Gelombang baru kasus COVID-19 dan meningkatnya tingkat rawat inap sebelum pemilu Oktober mendatang menimbulkan masalah baru bagi pemerintah Quebec, Kanada. Pasalnya, pemerintah setempat tidak berencana memberlakukan lagi kewajiban bermasker di provinsi itu meskipun beberapa dokter menyerukan hal tersebut.
Lonjakan kasus di seluruh dunia, yang sebagian besarnya dipicu omicron varian BA.4/5, membuat pihak berwenang bergulat mengatasi peningkatan infeksi sambil mencoba menghindari opsi memperpanjang atau justru memberlakukan kembali berbagai pembatasan yang tidak populer.
Di Quebec, beberapa orang kini menganggap pemerintah, yang sempat memberlakukan salah satu pembatasan COVID-19 paling ketat di Amerika utara, tidak berbuat cukup.
Donald Vinh, dokter di McGill University Health Centre di Montreal, menyerukan pemerintah Quebec untuk memberlakukan kembali kewajiban bermasker di tempat-tempat umum dalam ruangan untuk mencegah semakin parahnya gejala dan kematian.
Namun pemerintah “takut kepada para pemilih yang marah,” kata Vinh. “Mereka tidak takut pemilih yang mati.”

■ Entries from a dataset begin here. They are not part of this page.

(** Dispatch of the generated gRPC server. *)
Definition kms_handle (req : KmsRequest) : M KmsState Status KmsResponse :=
  match req with
  | ReqStatus => r ← status; mret (RespStatus r)
  | ReqEncrypt q => r ← encrypt tss_display q; mret (RespEncrypt r)
  | ReqDecrypt q => r ← decrypt tss_display q; mret (RespDecrypt r)
  end.

Definition kms_step (c c' : KmsState * Ledger) : Prop :=
  ∃ req resp, admissible c.2 req ∧ kms_handle req c.1 = (Ok resp, c'.1) ∧
              c'.2 = record c.2 req resp.

(** Every ledger entry is sealed under the key its identifier selects. *)
Definition ledger_ok (st : KmsState) (kp : Key) (kl : option Key) (l : Ledger) : Prop :=
  ∀ ct kid pt, (ct, kid, pt) ∈ l →
    ∃ k, selects st kp kl kid k ∧ envelope_seals k ct pt.

Lemma ledger_ok_svc st st' kp kl l : svc st' = svc st → ledger_ok st kp kl l → ledger_ok st' kp kl l.
Proof. unfold ledger_ok, selects. by intros ->. Qed.

Lemma kms_handle_vault st kp kl l req :
  kms_ok st kp kl → ledger_ok st kp kl l → admissible l req →
  run (kms_handle req) st (λ resp st', svc st' = svc st ∧ view (tpm st') = view (tpm st) ∧
    kms_ok st' kp kl ∧ ledger_ok st' kp kl (record l req resp) ∧
    vault_answers (key_id (inner (sealer (svc st)))) l req resp).
Proof.
  intros Hok Hl Ha. destruct req as [|[pt uid]|req]; cbn [kms_handle].
  - exists (RespStatus (mkStatusResponse "v2" "ok" (kms_key_id (svc st)))), st.
    split; [done|]. split_and!; try done. cbn. unfold kms_key_id. by rewrite (ok_primary_lock _ _ _ Hok).
  - step by (by apply encrypt_spec) as (Hok' & Hsv & Hv & He & Hann & Hkid). apply run_ret.
    split_and!; try done. intros ct kid pt' [[= -> -> ->]|Hin]%elem_of_cons.
    + exists kp. split; [left|done]. by rewrite Hsv.
    + by eapply ledger_ok_svc.
  - destruct Ha as [pt Hin]. destruct (Hl _ _ _ Hin) as (k & Hsel & He).
    destruct (decrypt_spec tss_display _ _ _ _ _ _ Hok Hsel He) as (r & st' & Hr & Hok' & Hsv & Hv & Hpt).
    eapply run_bind_eq; [exact Hr|]. apply run_ret.
    split_and!; try done; [by eapply ledger_ok_svc|]. intros pt' Hin'.
    destruct (Hl _ _ _ Hin') as (k' & Hsel' & He').
    destruct (decrypt_spec tss_display _ _ _ _ _ _ Hok Hsel' He') as (r' & ? & Hr' & _ & _ & _ & Hpt').
    congruence.
Qed.

Lemma kms_reachable_ok st kp kl l0 c :
  kms_ok st kp kl → ledger_ok st kp kl l0 → rtc kms_step (st, l0) c →
  svc c.1 = svc st ∧ view (tpm c.1) = view (tpm st) ∧ kms_ok c.1 kp kl ∧ ledger_ok c.1 kp kl c.2.
Proof.
  intros Hok Hl0. apply (rtc_ind_r (λ c, svc c.1 = svc st ∧ view (tpm c.1) = view (tpm st) ∧
    kms_ok c.1 kp kl ∧ ledger_ok c.1 kp kl c.2)); [done|].
  intros c1 c2 _ (req & resp & Ha & Hh & Hl) (Hs & Hv & Hok1 & Hl1).
  destruct (kms_handle_vault _ _ _ _ _ Hok1 Hl1 Ha) as (resp' & st' & Hh' & Hs' & Hv' & Hok' & Hl' & _).
  rewrite Hh' in Hh. injection Hh as -> ->. rewrite Hl. split_and!; [congruence|congruence|done|done].
Qed.
End Vault.

(** * Theorems *)
Section KmsTheorems.
Context `{D : TssData} {L : TssDataLaws} {O : TssOps} {TM : TpmModel} {TS : TpmSpec} {K : KeyIdDeps}
  {KL : KeyIdLaws} (tss_display : TssError → string).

Seperti provinsi lain di Kanada, Quebec tengah mengalami gelombang COVID-19 ketujuh, dengan lebih dari 7.000 petugas kesehatan tak bisa bertugas karena terpapar virus, menurut data pemerintah. Quebec mengurangi layanan musim panas di enam ruang gawat darurat karena kekurangan staf.
Jumat (15/7) lalu, provinsi itu mengumumkan bahwa 1.887 orang diopname karena tertular COVID-19, naik 27 pasien dari hari sebelumnya. Sepanjang akhir pekan kemarin, Rumah Sakit Anak Montreal mengatakan pihaknya “tidak mampu melayani pasien yang kondisinya tidak mendesak.” Baru pada hari Senin rumah sakit itu kembali ke kondisi normal.

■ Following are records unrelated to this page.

Lemma gives_bind {A} req (p : Prog World Status A) f :
  (∀ a, gives req (f a)) → gives req (p ≫= f).
Proof. intros Hf. induction p as [[a|e|]|X m k IH]; cbn; [apply Hf|done..|]. intros x. apply IH. Qed.
Lemma primary_section_gives req k : gives req (primary_section req k).
Proof.
  destruct req as [|q|q]; cbn; [done|..]; unfold lock_prog; destruct (poisoned _); try done.
  - by apply gives_bind.
  - apply gives_bind. by intros [r|].
Qed.

(** An action either moves a request on or settles it. *)
Variant kms_action (t : nat) (pc : KmsPc) (sys sys' : KmsSystem) : Prop :=
| act_move pc' :
    pending pc' → pc_request pc' = pc_request pc → pc_gives pc' →
    ks_tasks sys' = <[t := pc']> (ks_tasks sys) → ks_log sys' = ks_log sys → kms_action t pc sys sys'
| act_reply r :
    ks_tasks sys' = <[t := Replied (pc_request pc) r]> (ks_tasks sys) →
    ks_log sys' = ks_log sys ++ [(t, pc_request pc, r)] → kms_action t pc sys sys'.
Lemma kms_advance_action t pc sys sys' :
  pc_gives pc → kms_advance t pc sys = Some sys' → pending pc ∧ kms_action t pc sys sys'.
Proof.
  intros Hg. unfold kms_advance. destruct pc as [req|req [r|X m k]|q|q [r|X m k]|req r]; cbv zeta; [..|done].
  - destruct (primary_held sys); [done|]. intros [= <-]. split; [done|].
    by apply act_move with (InPrimary req (primary_section req (svc (ks_state sys)))); [..|apply primary_section_gives| |].
  - destruct r as [[resp|q]|e|]; intros [= <-]; (split; [done|]);
      [by eapply act_reply|by apply act_move with (Missed q)|by eapply act_reply|by eapply act_reply].
  - destruct (m _) as [x w]. intros [= <-]. split; [done|]. by apply act_move with (InPrimary req (k x)); [..|apply Hg| |].
  - destruct (legacy_sealer _) as [ml|]; [destruct (legacy_held sys); [done|]|]; intros [= <-]; (split; [done|]).
    + by apply act_move with (InLegacy q (legacy_section q ml)).
    + by eapply act_reply.
  - intros [= <-]. split; [done|]. by eapply act_reply.
  - destruct (m _) as [x w]. intros [= <-]. split; [done|]. by apply act_move with (InLegacy q (k x)).
Qed.

(** Who has a reply is in the log, once. *)
Record log_inv (sys : KmsSystem) : Prop := {
  li_gives : ∀ t pc, ks_tasks sys !! t = Some pc → pc_gives pc;
  li_replied : ∀ t req r, ks_tasks sys !! t = Some (Replied req r) ↔ (t, req, r) ∈ ks_log sys;
  li_once : NoDup (ks_log sys).*1.*1
}.
Lemma log_arrive sys req sys' : log_inv sys → kms_exec (KArrive req) sys = Some sys' → log_inv sys'.
Proof.
  intros [Hg Hdone Honce] [= <-]. split; cbn; [| |done].
  - intros t pc Hx. apply lookup_app_Some in Hx as [Hx|[_ Hx]]; [by eapply Hg|].
    by apply list_lookup_singleton_Some in Hx as [_ <-].
  - intros t q r. rewrite <- Hdone. split; [|by apply lookup_app_l_Some].
    intros Hx. apply lookup_app_Some in Hx as [Hx|[_ Hx]]; [done|].
    by apply list_lookup_singleton_Some in Hx as [_ ?].
Qed.
Lemma log_advance sys t sys' : log_inv sys → kms_exec (KAdvance t) sys = Some sys' → log_inv sys'.
Proof.
  intros [Hg Hdone Honce] (pc & Hpc & Ha)%bind_Some.
  apply (kms_advance_action _ _ _ _ (Hg _ _ Hpc)) in Ha as [Hpend Ha]. apply lookup_lt_Some in Hpc as Hlen.
  assert (t ∉ (ks_log sys).*1.*1) as Hnew.
  { intros ([t' q] & -> & ([[? ?] r] & [= -> ->] & Hin)%list_elem_of_fmap)%list_elem_of_fmap.
    apply Hdone in Hin. cbn in *. rewrite Hpc in Hin. injection Hin as ->. by eapply Hpend. }
  destruct Ha as [pc' Hp' _ Hg' Hta Hlo|r Hta Hlo]; split; rewrite ?Hta, ?Hlo.
  - intros t' x. rewrite list_lookup_insert_Some. intros [(_ & <- & _)|[_ ?]]; eauto.
  - intros t' q r. rewrite <- Hdone, list_lookup_insert_Some. split.
    + intros [(_ & -> & _)|[_ ?]]; [by edestruct Hp'|done].
    + intros H. right. split; [|done]. intros <-. rewrite Hpc in H. injection H as ->. by eapply Hpend.
  - done.
  - intros t' x. rewrite list_lookup_insert_Some. intros [(_ & <- & _)|[_ ?]]; [done|eauto].
  - intros t' q x. rewrite elem_of_app, list_elem_of_singleton, <- Hdone, list_lookup_insert_Some. split.
    + intros [(<- & [= <- <-] & _)|[_ ?]]; [by right|by left].
    + intros [H|[= -> -> ->]]; [|by left]. right. split; [|done].
      intros <-. rewrite Hpc in H. injection H as ->. by eapply Hpend.
  - rewrite !fmap_app. cbn. apply list.NoDup_app. split_and!; [done| |by apply NoDup_singleton].
    intros x Hx ->%list_elem_of_singleton. done.
Qed.
Lemma kms_reach_log guard st0 sys : kms_reach guard st0 sys → log_inv sys.
Proof.
  induction 1 as [|sys [req|t] sys' _ IH _ He]; [|by eapply log_arrive|by eapply log_advance].
  split; cbn; [done| |constructor]. intros t req r. split; [done|by intros ?%not_elem_of_nil].
Qed.
(** Once all requests have their replies, the log has each of them once. *)
Lemma log_permutation sys :
  log_inv sys → Forall (λ pc, ∃ req r, pc = Replied req r) (ks_tasks sys) →
  (λ e, e.1.2) <$> ks_log sys ≡ₚ pc_request <$> ks_tasks sys.
Proof.
  intros [_ Hdone Honce] Hall. set (pairs := imap (λ t pc, (t, pc_request pc)) (ks_tasks sys)).
  assert ((ks_log sys).*1 ≡ₚ pairs) as Hperm.
  { apply NoDup_Permutation; [by apply (NoDup_fmap_1 fst)|apply (NoDup_fmap_1 fst)|].
    - unfold pairs. rewrite fmap_imap.
      change (NoDup (imap (λ t _, id t) (ks_tasks sys))). rewrite imap_seq_0, list_fmap_id. apply NoDup_seq.
    - intros [t req]. unfold pairs. rewrite elem_of_lookup_imap, list_elem_of_fmap. split.
      + intros ([[t' q] r] & [= -> ->] & Hin%Hdone). by exists t', (Replied q r).
      + intros (i & pc & [= -> ->] & Hpc). destruct (Forall_lookup_1 _ _ _ _ Hall Hpc) as (req' & r & ->).
        exists (i, req', r). split; [done|by apply Hdone]. }
  apply (fmap_Permutation snd) in Hperm. unfold pairs in Hperm. rewrite <- list_fmap_compose, fmap_imap in Hperm.
  etrans; [exact Hperm|]. by rewrite <- (imap_const pc_request).
Qed.
End System.

(** * Locks and progress *)
Section Progress.
Context `{D : TssData} {O : TssOps} {NS : NullauthSteps} (tss_display : TssError → string).
Abbreviation kms_exec := (kms_exec tss_display).
Abbreviation kms_advance := (kms_advance tss_display).

Definition in_primary (pc : KmsPc) : Z := match pc with InPrimary _ _ => 1 | _ => 0 end.
Definition in_legacy (pc : KmsPc) : Z := match pc with InLegacy _ _ => 1 | _ => 0 end.
Lemma in_primary_nonneg pc : 0 ≤ in_primary pc.
Proof. by destruct pc. Qed.
Lemma in_legacy_nonneg pc : 0 ≤ in_legacy pc.
Proof. by destruct pc. Qed.

(** A mutex is held exactly if some request is inside. *)
Definition locks_ok (sys : KmsSystem) : Prop :=
  sum_with in_primary (ks_tasks sys) = Z.b2z (primary_held sys) ∧
  sum_with in_legacy (ks_tasks sys) = Z.b2z (legacy_held sys).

Maret lalu, ketika kewajiban bermasker akan dicabut, 72 persen warga Quebec yang mengikuti jajak pendapat mengatakan kepada lembaga survei Angus Reid bahwa mereka mendukung kewajiban bermasker, tetapi hanya 38 persen yang mengatakan berencana tetap mengenakan penutup wajah ketika kewajiban itu berakhir.

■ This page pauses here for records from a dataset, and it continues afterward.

(** The transport key of a joiner is not a one-time key: two joins of
    the same TPM, however far apart, present the same public area, which is
    also that of the fleet key the same TPM would make in [genesis]. *)
Theorem transport_key_is_reused c c' w w' :
  ready w → room 2 w → ready w' → room 2 w' → v_seed (view w') = v_seed (view w) →
  run (create_transport_key c) w (λ r _, run (create_transport_key c') w' (λ r' _,
    r'.2 = r.2 ∧ ∃ k, local_fleet_key (v_seed (view w)) k ∧ r.2 = public_of k)).
Proof.
  intros Hr Hroom Hr' Hroom' Hsd. eapply run_mono; [by apply create_transport_key_spec|].
  cbv beta. intros r w1 (_ & t & Ht & Hp & _).
  eapply run_mono; [by apply create_transport_key_spec|].
  cbv beta. intros r' w2 (_ & t' & Ht' & Hp' & _). rewrite Hsd in Ht'.
  rewrite (local_fleet_key_unique _ _ _ Ht' Ht) in Hp'. split; [congruence|eauto].
Qed.

(** C18. Duplication transfers the fleet key.  The joiner's TPM makes a
    transport key, the seed wraps the fleet key for its public area, and the
    joiner imports the blob: every step succeeds, the seed's TPM ends with the
    objects it had, and the joiner's slot then holds the seed's key, whatever it
    held before, with the transport key flushed. *)
Theorem duplication_transfers_fleet_key c h k c2 w w2 :
  ready w → room 2 w → key_at (view w) c h k → duplicable_key k → ready w2 → room 4 w2 →
  run (create_transport_key c2) w2 (λ tp w2',
    run (duplicate_for_joiner c h tp.2) w (λ blob w', view w' = view w ∧
      run (import_and_persist c2 tp.1 blob) w2' (λ h2 w2'', fleet_key_ready w2'' c2 h2 k ∧
        obj_at (view w2'') c2 tp.1 = None))).
Proof.
  intros Hr Hroom Hk Hdup Hr2 Hroom2.
  eapply run_mono; [apply create_transport_key_spec; [done|by eapply room_le, Hroom2; lia]|].
  cbv beta. intros [t jp] w2' (Hr2' & tk & Htk & Hp & Hf & Hv). simpl in *.
  eapply run_mono; [apply duplicate_for_joiner_spec; try done; rewrite Hp; by eapply local_fleet_key_wrappable|].
  cbv beta. intros blob w' (_ & Hvw & Hblob). split; [done|]. rewrite Hp in Hblob.
  eapply run_mono; [eapply (import_and_persist_spec c2 t tk); [done| | |exact Hblob]|].
  - by eapply room_add.
  - by rewrite Hv, obj_at_add_eq.
  - cbv beta. intros h2 w2'' (? & ? & _). done.
Qed.

(** A blob the TPM refuses to import costs a joiner nothing: the slot is
    evicted only after the import has succeeded, so a refused import is an error
    that leaves the TPM exactly as it was, its own session flushed and a fleet
    key that was there still there. *)
Theorem failed_import_keeps_fleet_key c t tk blob w :
  ready w → room 1 w → obj_at (view w) c t = Some (OKey tk) →
  (∀ w1, ready w1 → obj_at (view w1) c t = Some (OKey tk) →
     fails (import c t (encryption_key blob) (fleet_key_public blob) (duplicate_private blob)
              (encrypted_secret blob) duplication_symmetric_alg) w1
       (λ _ w2, ready w2 ∧ view w2 = view w1)) →
  fails (import_and_persist c t blob) w (λ _ w', ready w' ∧ view w' = view w).
Proof.
  intros Hr Hroom Ht Hrefuse. unfold import_and_persist.
  eapply fails_bind_r; [by apply start_session_spec|]. cbv beta.
  intros s w1 (Hr1 & Hf1 & Hv1 & _). pose proof (fresh_ne _ _ _ _ _ _ Hf1 Ht) as Hst.
  eapply fails_bind_r; [apply fails_attempt, (fails_with_session _ _ _ _
    (λ _ w2, ready w2 ∧ view w2 = view w1)); [done|]|].
  - intros w2 Hr2 Hv2. apply fails_bind_l.
    eapply fails_mono; [apply Hrefuse; [done|by rewrite Hv2, Hv1, obj_at_with_ambient, obj_at_add_ne]|].
    cbv beta. intros e w3 (Hr3 & Hv3). split; [done|]. intros w4 Hr4 Hv4. split; [done|].
    by rewrite Hv4, Hv3, Hv2, ambient_restore.
  - cbv beta. intros r w2 (e & -> & Hr2 & Hv2).
    eapply fails_bind_r; [eapply run_map_errM, flush_spec; [done|by rewrite Hv2, Hv1, obj_at_add_eq|done]|].
    cbv beta. intros _ w3 (Hr3 & Hv3). rewrite Hv2, Hv1, del_add in Hv3 by done.
    by eexists _, w3.
Qed.

(** [persist] never overwrites: on an occupied slot it fails and the TPM
    is as before. *)
Theorem persist_refuses_occupied_slot c h k k' w :
  ready w → room 1 w → obj_at (view w) c h = Some (OKey k) →
  v_persistent (view w) !! SLOT = Some k' →
  fails (persist c h) w (λ _ w', ready w' ∧ view w' = view w).
Proof.
  intros Hr Hroom Hh Hs. unfold persist. eapply fails_bind_lift; [by rewrite slot_ok|].
  apply fails_bind_l, fails_map_errM.
  eapply fails_mono; [apply (fails_nullauth_same _ _ _ _ (λ _, True)); [done..|]|cbv beta; tauto].
  intros s w1 Hin. destruct (in_nullauth_obj _ _ _ _ _ _ _ Hin Hh) as [_ Hh1].
  eapply fails_mono; [eapply (evict_control_occupied _ _ k k'); eauto with sceau;
    by rewrite (in_nullauth_persistent _ _ _ _ Hin)|cbv beta; tauto].
Qed.
End FleetTheorems.

(** * Examples *)
(** The fleet key of the simulated TPM with seed [sd], and a node after
    [genesis]. *)
Definition sim_fleet_key (sd : byte) : SimKey := sim_primary_key sd
  (mkSimPublic (mkObjectAttributes false false true true true true)
     (Some (sim_policy_extend x00 CommandCode_Duplicate)) x00).
Definition demo_genesis (sd : byte) : KeyHandle * SimWorld :=
  sim_result 0%N (create_fleet_key (O:=sim_ops) 1%N false (sim_init sd)).

Lemma sim_fleet_key_local sd : local_fleet_key (TS:=sim_spec) sd (sim_fleet_key sd).
Proof. eexists. split; [eexists; split; [done|split; [done|split; done]]|done]. Qed.
Lemma demo_genesis_ready : ready (TpmSpec:=sim_spec) (demo_genesis x07).2.
Proof. apply sim_readyb_ready. vm_compute. reflexivity. Qed.
Lemma demo_genesis_room n : (n ≤ 8)%nat → room (TpmSpec:=sim_spec) n (demo_genesis x07).2.
Proof.
  intros. unfold room. change (size _) with (size (v_objs (sw_view (demo_genesis x07).2))).
  change (capacity) with 16%nat. vm_compute (size _). lia.
Qed.
Lemma demo_genesis_slot :
  v_persistent (sw_view (demo_genesis x07).2) !! FLEET_KEY_PERSISTENT_HANDLE = Some (sim_fleet_key x07).
Proof. vm_compute. reflexivity. Qed.
Lemma demo_genesis_key :
  key_at (sw_view (demo_genesis x07).2) 1%N (demo_genesis x07).1 (sim_fleet_key x07).
Proof. right. exists FLEET_KEY_PERSISTENT_HANDLE. split; vm_compute; reflexivity. Qed.
Lemma sim_init_room sd n : (n ≤ 16)%nat → room (TpmSpec:=sim_spec) n (sim_init sd).
Proof. done. Qed.

Lemma genesis_is_idempotent_witness :
  run (create_fleet_key (O:=sim_ops) 1%N false) (demo_genesis x07).2 (λ h w',
    fleet_key_ready (TS:=sim_spec) w' 1%N h (sim_fleet_key x07) ∧
    v_persistent (sw_view w') = v_persistent (sw_view (demo_genesis x07).2)).
Proof.
  apply (genesis_is_idempotent (TS:=sim_spec) (L:=sim_data_laws));
    [apply demo_genesis_ready|apply demo_genesis_room; lia|apply demo_genesis_slot].
Defined.

Lemma forced_genesis_restores_the_same_key_witness :
  run (create_fleet_key (O:=sim_ops) 1%N true) (demo_genesis x07).2 (λ h w',
    fleet_key_ready (TS:=sim_spec) w' 1%N h (sim_fleet_key x07)).
Proof.
  apply (forced_genesis_restores_the_same_key (TS:=sim_spec) (L:=sim_data_laws));
    [apply demo_genesis_ready|apply demo_genesis_room; lia|apply sim_fleet_key_local
    |apply demo_genesis_slot].
Defined.

Lemma transport_key_is_reused_witness :
  run (create_transport_key (O:=sim_ops) 1%N) (sim_init x07) (λ r _,
    run (create_transport_key (O:=sim_ops) 2%N) (demo_genesis x07).2 (λ r' _,
      r'.2 = r.2 ∧ ∃ k, local_fleet_key (TS:=sim_spec) x07 k ∧ r.2 = sk_public k)).
Proof.
  apply (transport_key_is_reused (TS:=sim_spec) (L:=sim_data_laws));
    [apply sim_init_ready|apply sim_init_room; lia|apply demo_genesis_ready
    |apply demo_genesis_room; lia|vm_compute; reflexivity].
Defined.

Lemma duplication_transfers_fleet_key_witness :
  run (create_transport_key (O:=sim_ops) 1%N) (sim_init x09) (λ tp w2',
    run (duplicate_for_joiner (O:=sim_ops) 1%N (demo_genesis x07).1 tp.2) (demo_genesis x07).2
      (λ blob w', sw_view w' = sw_view (demo_genesis x07).2 ∧
      run (import_and_persist (O:=sim_ops) 1%N tp.1 blob) w2' (λ h2 w2'',
        fleet_key_ready (TS:=sim_spec) w2'' 1%N h2 (sim_fleet_key x07) ∧
        obj_at (sw_view w2'') 1%N tp.1 = None))).
Proof.
  apply (duplication_transfers_fleet_key (TS:=sim_spec) (L:=sim_data_laws));
    [apply demo_genesis_ready|apply demo_genesis_room; lia|apply demo_genesis_key
    |eapply (local_fleet_key_duplicable (TS:=sim_spec)), sim_fleet_key_local|apply sim_init_ready
    |apply sim_init_room; lia].
Defined.

(** The transient object that [genesis] leaves behind, handle 4. *)
Lemma persist_refuses_occupied_slot_witness :
  fails (persist (O:=sim_ops) 1%N 4%N) (demo_genesis x07).2 (λ _ w',
    ready (TpmSpec:=sim_spec) w' ∧ sw_view w' = sw_view (demo_genesis x07).2).
Proof.
  apply (persist_refuses_occupied_slot (TS:=sim_spec) (L:=sim_data_laws) _ _ (sim_fleet_key x07)
           (sim_fleet_key x07));
    [apply demo_genesis_ready|apply demo_genesis_room; lia|vm_compute; reflexivity|apply demo_genesis_slot].
Defined.

(** A blob without a duplicate in it. *)
Definition junk_blob : DuplicationBlob :=
  mkDuplicationBlob sim_data (sk_public (sim_fleet_key x07)) [] [] None.
Lemma sim_import_junk c t tk w :
  obj_at (sw_view w) c t = Some (OKey tk) →
  fails (sim_import c t None (sk_public (sim_fleet_key x07)) [] [] AES_128_CFB) w (λ _ w', w' = w).
Proof.
  intros Ht. exists RC_FAILURE, w. split; [|done]. unfold sim_import, sim_key_at. sim_run. rewrite Ht.
  by destruct (sim_user_session _ _).
Qed.
Lemma failed_import_keeps_fleet_key_witness :
  fails (import_and_persist (O:=sim_ops) 1%N 4%N junk_blob) (demo_genesis x07).2 (λ _ w',
    ready (TpmSpec:=sim_spec) w' ∧ sw_view w' = sw_view (demo_genesis x07).2).
Proof.
  apply (failed_import_keeps_fleet_key (TS:=sim_spec) 1%N 4%N (sim_fleet_key x07) junk_blob);
    [apply demo_genesis_ready|apply demo_genesis_room; lia|vm_compute; reflexivity|].
  intros w1 Hr1 Ho. destruct (sim_import_junk _ _ _ _ Ho) as (e & w2 & He & ->). by exists e, w1.
Defined.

Sementara itu, beberapa kota besar di China, termasuk Shanghai, meluncurkan tes COVID-19 massal baru atau memperpanjang lockdown terhadap jutaan warga demi memerangi kluster baru infeksi COVID-19, di mana sejumlah langkah dikritik di dunia maya.
China melaporkan jumlah rata-rata kasus harian mencapai 390 selama tujuh hari, 11-17 Juli 2022. Angka itu lebih tinggi dari 340 kasus harian rata-rata pada pekan sebelumnya, menurut perhitungan Reuters yang didasarkan pada data resmi per hari Senin (18/7).
Meskipun angka itu tergolong kecil dibandingkan kenaikan kasus di wilayah lain benua Asia, China bersikeras menerapkan kebijakan nol-COVID-nya yang bertujuan menghilangkan perebakan segera setelah muncul. Sebelumnya, ketika sebuah lonjakan menjadi perebakan besar, pejabat setempat terpaksa mengambil langkah yang lebih keras, seperti karantina wilayah selama sebulan penuh, bahkan dengan mengorbankan pertumbuhan ekonomi.
Perebakan yang terus-menerus terjadi serta penutupan lebih banyak wilayah dapat menambah tekanan pada ekonomi terbesar kedua di dunia itu, yang mengalami kontraksi tajam pada kuartal kedua, setelah lockdown COVID-19 besar-besaran menyentak produksi industri dan belanja konsumen.
Pusat komersial Shanghai, yang belum sepenuhnya pulih dari dampak lockdown selama dua bulan di musim semi dan masih terus melaporkan kasus COVID-19 sporadis setiap hari, berencana menyelenggarakan tes COVID-19 massal di banyak dari 16 distriknya dan di beberapa daerah yang lebih kecil, di mana infeksi baru dilaporkan terjadi baru-baru ini, setelah tes serupa pekan lalu. [rd/rs]
Artikel ini bersumber dari www.voaindonesia.com.